Keywords: Dense in dente, extra oral sinus, mandibular molars
INTRODUCTION
Dens in dente, also known as dens invaginatus or dilated composite odontome is a rare developmental tooth anomly characterized by invagination of the enamel organ into the dental papilla. The frequency of dens in dente is more common in permanent maxillary lateral Incisors[1]. In the madibular area, this anamoly is rarely present. Thus, we are presenting a type III dens in dente in the right mandibular third molar region, rare location for occurence.
CASE REPORT
A 30-year-old female patient reported in dental OPD of Sir Sunder Lal Hospital, Faculty of Dental Sciences, Institute of Medical Sciences, Banaras Hindu University, Varanasi with a chief complaint of wound formation and pus discharge from the right side of lower jaw for many years.
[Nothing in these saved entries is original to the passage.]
(** while the coordinator answers [UNKNOWN_MEMBER_ID] to the [JoinGroup]
    of a member, a round of the task fails and changes neither the member id
    nor the request for a rejoin: the next round sends the same id again. Only
    a shutdown ends this ([None]). *)
Theorem unknown_member_join_repeats {GA : GroupApi} cf fuel lo st r st' :
  me_join_prepared (mem st) = true → me_poll_timeout_in_callback (mem st) = false →
  ends (law refuses_member) (rejoin_due cf fuel lo st) r st' →
  r = None ∨
  r = Some lo ∧ me_member_id (mem st') = me_member_id (mem st) ∧
  me_join_prepared (mem st') = true ∧ me_poll_timeout_in_callback (mem st') = false.
Proof.
  intros Hp Ht. set (Q := λ (r : option Loop) (st' : St), r = None ∨ r = Some lo ∧ me_member_id (mem st') = me_member_id (mem st) ∧
    me_join_prepared (mem st') = true ∧ me_poll_timeout_in_callback (mem st') = false).
  apply (wp_ends (law refuses_member) (λ _, True) _ Q). unfold rejoin_due. wp_pure.
  apply (wp_select (law refuses_member) (λ _, True)); [done| |].
  { intros a st1 s _ _. wp_pure. by left. }
  apply refused_rejoin; [done|]. intros res st1 Hres Hid Hp1 Ht1. rewrite Ht in Ht1.
  assert (∀ e, wp (law refuses_member) (λ _, True) ((put_member (set_rejoin_reason (rebalance_failure_reason e));;
    report_rejoin_error e;; mret (Some lo)) (mkSt (set_poll_timeout_in_callback false (mem st1)) (sh st1))) Q)
    as Htail.
  { intros e. wp_pure. apply wp_refused_net; [quiet_tac|]. intros [] st2 Hm2. wp_pure. right.
    by rewrite Hm2. }
  destruct res as [|e]; [done|]. destruct e; try done; wp_pure; rewrite Ht1; apply Htail.
Qed.

Lemma unknown_member_join_repeats_witness :
  ∃ r st', r = None ∨
    r = Some (mkLoop RejoinNow ∅ 0 true) ∧ me_member_id (@mem DemoGroup.api st') = "m" ∧
    me_join_prepared (mem st') = true ∧ me_poll_timeout_in_callback (mem st') = false.
Proof.
  destruct (follow_ended (law refuses_member) (DemoGroup.oracle UNKNOWN_MEMBER_ID (λ _, false)) 10
    (@rejoin_due DemoGroup.api (DemoGroup.config Eager true) 5 (mkLoop RejoinNow ∅ 0 true)
       (mkSt (set_join_prepared true DemoGroup.member) (DemoGroup.shared []))) (λ _ _, True))
    as (r & st' & He & _).
  - intros r st. apply DemoGroup.oracle_law_of. by intros [].
  - vm_compute. exact I.
  - exists r, st'. exact (unknown_member_join_repeats _ _ _
      (@mkSt DemoGroup.api (set_join_prepared true DemoGroup.member) (DemoGroup.shared [])) _ _ eq_refl eq_refl He).
Defined.

(** ** A forgotten member that keeps partitions *)

(** a cooperative member whose revoke callback is interrupted by
    [UNKNOWN_MEMBER_ID] forgets its membership, and then publishes the
    partitions it wanted to keep: [poll] sees an assignment of a member that
    has no id and no generation. *)
Theorem forgotten_member_keeps_partitions :
  ∃ st, visible (law names_member)
    (@rejoin_group DemoGroup.api (DemoGroup.config Cooperative true) 5
       (DemoGroup.start [("t", 0); ("u", 0)])) st ∧
  sh_assigned (sh st) = [("t", 0)] ∧
  ci_member_id (sh_identity (sh st)) = "" ∧ ci_generation (sh_identity (sh st)) = -1.
Proof.
  eexists. split.
  - apply (follow_visible (law names_member) (DemoGroup.oracle 0 (λ _, true)) 11);
      [apply DemoGroup.oracle_law|vm_compute; reflexivity].
  - vm_compute. done.
Qed.

(** ** An unsubscribe during a rejoin *)

(** The environment in which the application may unsubscribe at any await. *)
Definition open_law {GA : GroupApi} (r : request) (st : St) (ans : answer r) (s : Shared) : Prop :=
  env_step (sh st) s ∨ unsubscribe_step (sh st) s.

Module DemoUnsubscribe.
#[local] Existing Instance DemoGroup.api.

(** [Consumer::unsubscribe], while the task waits for the answer to its
    [SyncGroup]. *)
Definition unsubscribed (s : Shared) : Shared :=
  set_next_offsets ∅ (set_assigned []
    (set_identity (mkIdentity (ci_generation (sh_identity s)) (ci_member_id (sh_identity s)) ∅
                     (ci_rejoin_on_poll (sh_identity s))) s)).

Definition oracle (r : request) (st : St) : answer r * Shared :=
  (DemoGroup.answer_to 0 WakeShutdown false r,
   match r with SendSync _ _ => unsubscribed (sh st) | _ => sh st end).

Lemma oracle_open r st : open_law r st (oracle r st).1 (oracle r st).2.
Proof. destruct r; try (left; reflexivity). right. by split. Qed.
End DemoUnsubscribe.

(** the invariant needs its condition on the application. When it
    unsubscribes while a rejoin runs, the positions are cleared, and the task
    then publishes the partition it kept without a position: a [poll] of a new
    subscription would fetch it from offset 0. *)
Theorem unsubscribe_during_rejoin :
  ∃ st, visible open_law
    (@rejoin_group DemoGroup.api (DemoGroup.config Cooperative false) 5 (DemoGroup.start [("t", 0)])) st ∧
  sh_assigned (sh st) = [("t", 0)] ∧ sh_next_offsets (sh st) !! ("t", 0) = None.
Proof.
  eexists. split.
  - apply (follow_visible open_law DemoUnsubscribe.oracle 6);
      [apply DemoUnsubscribe.oracle_open|vm_compute; reflexivity].
  - vm_compute. done.
Qed.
The general health of the patient was normal and her medical history revealed no significant problem. Extraoral examination revealed facial sinus with pus discharge from the body of the mandible [Figure 1]. On intraoral examination, there was mild swelling in the vestibular region opposite the mandibular molars. No other significant changes were present. On radiographical examination, the right mandibular third molar had the bulbous root associated with periapical radiolucent area. It became evident that there was a tooth within a tooth with invagination extending nearly to the root apex [Figure 2]. A clinical diagnosis of dens in dente Type III was made. At that time, the extraction of mandibular third molar was planned as it was believed that extra oral sinus may be due to that tooth. The extracted tooth had a very bulbous root along with periapical pathology [Figure 3]. Stereomicroscopy of ground section of tooth confirmed the diagnosis by showing enamel, dentin and pulp within a pulp chamber [Figures 4, 5]. The extra oral sinus healed within a month following extraction of mandibular third molar [Figure 6].
Figure 1.

Sinus with pus discharge on the facial side in the right mandibular molar area
Figure 2.

OPG showing dense in dente in right mandibular third molar
Figure 3.

Extracted mandibular third molar with a very bulbous root and periapical pathology
Figure 4.

Ground section of pulp chamber at high magnification (40×) showing “dense in dente” (A-enamel layer)
Figure 5.

Stereomicroscopic view of ground section represents “dense in dente” (A- enamel, B- dentin, C- pulp chamber showing enamel, dentin, pulp)
Figure 6.

Healed extra oral sinus
DISCUSSION
Dens in dente is a rare developmental tooth anomaly characterized by invagination of the enamel organ into the dental papilla that begins at the crown and often extends to the root even before the calcification of the dental tissues. Dens in dente is more common in permanent maxillary lateral incisors (0.25-5.1%),[1] but rare in molars. Dens in dente is classified by Oehlers[2] into three types, depending upon its extent into the crown, root and root apex. The mild form is more common than severe one. Various treatment methods have been reported including conservative restorative treatment, nonsurgical root canal treatment and surgical treatment like endodontic surgery, intentional replantation, and extraction.[3] Generally, Type l and Type ll do not present any problem during the endodontic treatment because invagination does not reach upto the apical region of canal and restricts to the interior of the canal. However, in Type lll, nonsurgical endodontic treatment is difficult because invagination may reach the root apex of the tooth. Even if, Type lll is treated in anterior teeth through conventional endodontic treatment in the area of invagination supplemented with retrograde filling of the foramen of the principal canal in some cases, the retrograde filling is difficult in posterior teeth.[4, 5] In this case report, the mandibular third molar presented with periapical radiolucency that might have been the cause of extra oral sinus due to infected root canals. Surgical endodontic therapy in mandibular third molars is difficult because of their position. In addition, invaginated teeth present technical difficulties with respect to the management of the complicated root canal morphology. Therefore, this tooth was extracted and the extra oral sinus healed within a month. Thus, it is concluded that dens in dente is an important anomaly that may lead to pulp infection and periapical pathosis through invagination. Thus, an early detection and sealing of the openings with restorative material is necessary to prevent further complications.
Footnotes
Source of Support: Nil
Conflict of Interest: None declared.